Марго же, слушая ее, думала: «Завидует. Мое счастье превосходит все, что можно себе представить. Плохо то, что я не умею его скрыть. Я поступила бы разумнее, спрятав от всех свое счастье, уехав в какое-нибудь путешествие, пусть даже далекое и опасное. И может быть, удалось бы все-таки привезти его обратно целым и невредимым, тогда как здесь… Я не знаю, что задумала моя мать, но сама-то она отлично знает. Поэтому у нее все-таки есть лишний козырь против меня. Если то, что болтает эта Сов, правда, значит мадам Екатерина вбила в голову моему милому гугеноту, что его Морней успешнее, чем сам король, сможет выпросить в Англии деньги. Нет! Тут другое! Только теперь я вижу, что отговорки придуманы самим Генрихом. Но заметила лишь потому, что подружка незаметно натолкнула меня на догадку. Он посылает другого, чтобы мы могли остаться здесь. Он слишком храбр и не будет прятаться от опасности, он любит столь сильно, что мы не можем надолго покинуть нашу комнату!»
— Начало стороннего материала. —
Lemma coherent_respond (r : request GenerationHash) (self : agent_locator) :
  coherent make_generation_hash self ->
  coherent make_generation_hash (snd (respond make_generation_hash r self)).
Proof.
  intros (Hc & Hs & Ht).
  assert (Hu : forall c cg s sg,
    coherent make_generation_hash
      (snd (_update_cluster make_generation_hash c cg s sg self)) /\
    (forall u, _update_cluster make_generation_hash c cg s sg self = (Ok tt, u) ->
       coherent make_generation_hash
         (snd (_current_generations_response u)))).
  { intros c cg s sg.
    unfold _update_cluster, and_then, _set_configuration, _set_state, _update_agent.
    destruct (decide (make_generation_hash c <> cg)); simpl.
    { split; [repeat split; assumption|discriminate]. }
    destruct (decide (make_generation_hash s <> sg)); simpl.
    { split; [repeat split; assumption|discriminate]. }
    assert (G : coherent make_generation_hash
      (mkAgentLocator (Some c) (Some (make_generation_hash c))
         (Some s) (Some (make_generation_hash s))
         (agent_cluster_updated self ++ [(Some c, Some s)]))).
    { split; [reflexivity|]. split; [reflexivity|]. simpl.
      intros told Hin. apply in_app_iff in Hin as [Hin|[<-|[]]]; eauto. }
    split; [exact G|]. intros u [= <-]. exact G. }
  destruct r as [c cg s sg|cd sc ec sd ss es]; simpl.
  - unfold cluster_updated, and_then.
    destruct (Hu c cg s sg) as (H1 & H2).
    destruct (_update_cluster make_generation_hash c cg s sg self) as [[[]|e] u];
      [apply H2; reflexivity|exact H1].
  - unfold cluster_updated_diff.
    destruct (decide (Some sc <> _current_configuration_generation self));
      [repeat split; assumption|].
    destruct (decide (Some ss <> _current_state_generation self));
      [repeat split; assumption|].
    unfold and_then at 1, lift.
    destruct (apply_to_current cd (_current_configuration self)) as [c|e];
      [|repeat split; assumption].
    unfold and_then at 1.
    destruct (apply_to_current sd (_current_state self)) as [s|e];
      [|repeat split; assumption].
    unfold and_then.
    destruct (Hu c ec s es) as (H1 & H2).
    destruct (_update_cluster make_generation_hash c ec s es self) as [[[]|e] u];
      [apply H2; reflexivity|exact H1].
Qed.

(** Whatever commands an agent has served, accepted or not: the
    generations it holds are the hashes of the configuration and of the
    state it holds, and every notification it has given carries both a
    configuration and a state. *)
Theorem served_locator_is_coherent (rs : list (request GenerationHash)) :
  coherent make_generation_hash (serve make_generation_hash rs __init__).
Proof.
  assert (G : forall self, coherent make_generation_hash self ->
            coherent make_generation_hash (serve make_generation_hash rs self)).
  { induction rs as [|r rs IH]; intros self Hs; simpl; [exact Hs|].
    apply IH, coherent_respond, Hs. }
  apply G. split; [reflexivity|]. split; [reflexivity|]. intros told [].
Qed.

End Served.

Lemma diff_from_other_generations_is_ignored_witness :
  respond node_count
    (ClusterStatusDiff (mkDiff []) 3 3 (mkDiff []) 1 1) (Agent.__init__ (GenerationHash := nat))
  = (Ok (mkResponse None None), Agent.__init__).
Proof.
  apply (diff_from_other_generations_is_ignored node_count Agent.__init__).
  left. discriminate.
Defined.

Lemma diff_that_does_not_apply_changes_nothing_witness :
  respond node_count
    (ClusterStatusDiff (mkDiff [_Remove [] (Str "a")]) 3 1 (mkDiff []) 1 1) agent0
  = (Raise AssertionError, agent0).
Proof.
  apply (diff_that_does_not_apply_changes_nothing node_count agent0);
    [reflexivity | reflexivity | left; reflexivity].
Defined.

Lemma bad_configuration_hash_changes_nothing_witness :
  respond node_count (ClusterStatus (PMap []) 7 (PMap []) 1) agent0
  = (Raise ValueError, agent0) /\
  (forall cd sc sd ss,
     Some sc = _current_configuration_generation agent0 ->
     Some ss = _current_state_generation agent0 ->
     apply_to_current cd (_current_configuration agent0) = Ok (PMap []) ->
     apply_to_current sd (_current_state agent0) = Ok (PMap []) ->
     respond node_count (ClusterStatusDiff cd sc 7 sd ss 1) agent0
     = (Raise ValueError, agent0)).
Proof.
  apply (bad_configuration_hash_changes_nothing node_count agent0).
  vm_compute. lia.
Defined.

Lemma accepted_diff_is_adopted_and_announced_witness :
  respond node_count
    (ClusterStatusDiff (mkDiff [_Set [Str "b"] (Int 2)]) 3 5 (mkDiff []) 1 1) agent0
  = (Ok (mkResponse (Some 5) (Some 1)),
     mkAgentLocator (Some (PMap [(Str "a", Int 1); (Str "b", Int 2)])) (Some 5)
       (Some (PMap [])) (Some 1)
       [(Some (PMap [(Str "a", Int 1); (Str "b", Int 2)]), Some (PMap []))]).
Proof.
  apply (accepted_diff_is_adopted_and_announced node_count agent0);
    reflexivity.
Defined.

End SessionFacts.

(** ** The control service, event after event *)

Module LifecycleFacts.
Import Tree Diffing Agent Controller Lifecycle Session Generations ControllerFacts Examples.

Section Batching.
Context {GenerationHash : Type} `{EqDecision GenerationHash}.
Context {GenerationTracker : Type} {tracker : Tracker GenerationHash GenerationTracker}.

Abbreviation amp_service := (ControlAMPService GenerationHash GenerationTracker).

Lemma armed_ext (s s' : amp_service) :
  _connections_pending_update s' = _connections_pending_update s ->
  _current_pending_update_delayed_call s' = _current_pending_update_delayed_call s ->
  armed s -> armed s'.
Proof. unfold armed. intros -> ->. tauto. Qed.

Lemma armed_schedule_update cs (s : amp_service) : armed (_schedule_update cs s).
Proof.
  unfold armed, _schedule_update.
  destruct (_current_pending_update_delayed_call s) eqn:E; simpl; [reflexivity|].
  destruct (bool_decide _) eqn:B; simpl; [|reflexivity].
  apply bool_decide_eq_true in B. intros Hne. contradiction.
Qed.

Lemma armed_run_finished_update c r (s : amp_service) :
  armed s -> armed (snd (run_finished_update c r s)).
Proof.
  intros Hs. unfold run_finished_update.
  destruct (_current_command s !! c); [|exact Hs].
  destruct r as [r|]; [|exact Hs].
  destruct (bool_decide _); simpl; [apply armed_schedule_update|exact Hs].
Qed.

Lemma armed_run_callbacks : forall cbs r (s : amp_service),
  armed s -> armed (run_callbacks cbs r s).
Proof.
  induction cbs as [|[c|c] cbs IH]; intros r s Hs; simpl; [exact Hs| |].
  - pose proof (armed_run_finished_update c r s Hs) as H1.
    destruct (run_finished_update c r s) as [[[]|e] s1]; simpl in H1; [apply IH|];
      exact H1.
  - apply IH, armed_schedule_update.
Qed.

Lemma armed_addCallback d cb (s : amp_service) :
  armed s -> armed (addCallback d cb s).
Proof.
  intros Hs. unfold addCallback. destruct (deferreds s !! d); [exact Hs|].
  apply armed_run_callbacks, Hs.
Qed.

Lemma armed_update_connection c cfg st fails (s : amp_service) :
  armed s -> armed (_update_connection c cfg st fails s).
Proof. intros Hs. unfold _update_connection. apply armed_addCallback. exact Hs. Qed.

Lemma armed_delayed_update_connection c (s : amp_service) :
  armed s -> armed (snd (_delayed_update_connection c s)).
Proof.
  intros Hs. unfold _delayed_update_connection.
  destruct (_current_command (write (AGENT_UPDATE_DELAYED c) s) !! c) as [u|];
    [|exact Hs].
  simpl. apply (armed_ext (addCallback (response u) (schedule_update_later c)
                             (write (AGENT_UPDATE_DELAYED c) s))); [reflexivity..|].
  apply armed_addCallback. exact Hs.
Qed.

Lemma for_each_preserves {St A : Type} (P : St -> Prop) (body : A -> method St unit) :
  (forall x s, P s -> P (snd (body x s))) ->
  forall l s, P s -> P (snd (for_each l body s)).
Proof.
  intros Hbody. induction l as [|x l IH]; intros s Hs; simpl; [exact Hs|].
  unfold and_then. specialize (Hbody x s Hs).
  destruct (body x s) as [[[]|e] s1]; simpl in *; [apply IH|]; exact Hbody.
Qed.
Lemma matchAll_mixin_source_optional (ps : text) :
  ")"%char ∉ ps ->
  matchAll mixinRegexOptional (mixin_source nm ps body) =
  [mkMatch 0 (txt "@mixin " ++ nm ++ txt "(" ++ ps ++ txt ") {")
     (set_cap 2 ("("%char :: ps ++ [")"%char]) (set_cap 1 nm no_caps))].
Proof.
  intros Hps. unfold matchAll, mixin_source.
  rewrite (matchAll_from_match _ _ 0 _ _
             (match_here_mixin_optional nm ps (body ++ txt "}") nm_ident Hps)).
  - replace (txt "@mixin " ++ nm ++ txt "(" ++ ps ++ txt ") {" ++ body ++ txt "}")
      with ((txt "@mixin " ++ nm ++ txt "(" ++ ps ++ txt ") {") ++ body ++ txt "}")
      by (by rewrite <- !app_assoc).
    rewrite take_app_length, drop_app_length. f_equal.
    unfold mixinRegexOptional. cbn [cat].
    apply matchAll_from_lit_none. by apply tail_no_mixin.
  - rewrite length_app. simpl. lia.
Qed.

Lemma matchAll_mixin_bare_optional :
  matchAll mixinRegexOptional (mixin_source_bare nm body) =
  [mkMatch 0 (txt "@mixin " ++ nm ++ txt " {") (set_cap 1 nm no_caps)].
Proof.
  unfold matchAll, mixin_source_bare.
  rewrite (matchAll_from_match _ _ 0 _ _
             (match_here_mixin_bare_optional nm (body ++ txt "}") nm_ident)).
  - replace (txt "@mixin " ++ nm ++ txt " {" ++ body ++ txt "}")
      with ((txt "@mixin " ++ nm ++ txt " {") ++ body ++ txt "}")
      by (by rewrite <- !app_assoc).
    rewrite take_app_length, drop_app_length. f_equal.
    unfold mixinRegexOptional. cbn [cat].
    apply matchAll_from_lit_none. by apply tail_no_mixin.
  - rewrite length_app. simpl. lia.
Qed.

Lemma matchAll_mixin_bare :
  matchAll mixinRegex (mixin_source_bare nm body) = [].
Proof.
  unfold matchAll, mixin_source_bare.
  pose proof (match_here_mixin_bare nm (body ++ txt "}") nm_ident) as Hnone.
  change (txt "@mixin " ++ ?x) with ("@"%char :: txt "mixin " ++ x) in *.
  cbn [matchAll_from]. rewrite Hnone.
  unfold mixinRegex. cbn [cat].
  apply matchAll_from_lit_none.
  apply is_identifier_shape in nm_ident as (c & w & -> & Hc & Hw).
  change (txt "@mixin") with ("@"%char :: txt "mixin").
  rewrite occurs_skip
    by (rewrite list_elem_of_In; simpl; intuition discriminate).
  rewrite occurs_skip
    by (apply ident_run_no_at; simpl; by rewrite Hc, Hw).
  rewrite occurs_skip
    by (rewrite list_elem_of_In; simpl; intuition discriminate).
  by apply tail_no_mixin.
Qed.

End MixinSource.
Вот что думала Марго, волнуясь и духом и плотью. Ей казалось, что, пожалуй, следует снова предстать перед старой королевой, но она медлила, хотя чувствовала, что сроки проходят и что она, в сущности, уже отреклась от всего, не имеющего отношения к любовным ночам и к их радостям.

«Сердце мое, прелестная любовь моя», – думал Генрих теми словами, которые он произносил вслух для нее одной и только в редкие минуты. Одновременно он, отойдя в сторону, вел со своим кузеном Конде разговор о сестре: ради этого он и оставил свою королеву, как полагал, на несколько минут, а вышло – очень надолго. Конде сказал ему, что сам отсоветовал Екатерине выходить из дому:

– В Париже неспокойно. Народ ждет событий, благодаря которым он надеется на свой лад встряхнуться. Что до меня, то я бы приструнил его не тогда, когда страсти разгорятся, а пока он еще только вожделеет, но колеблется.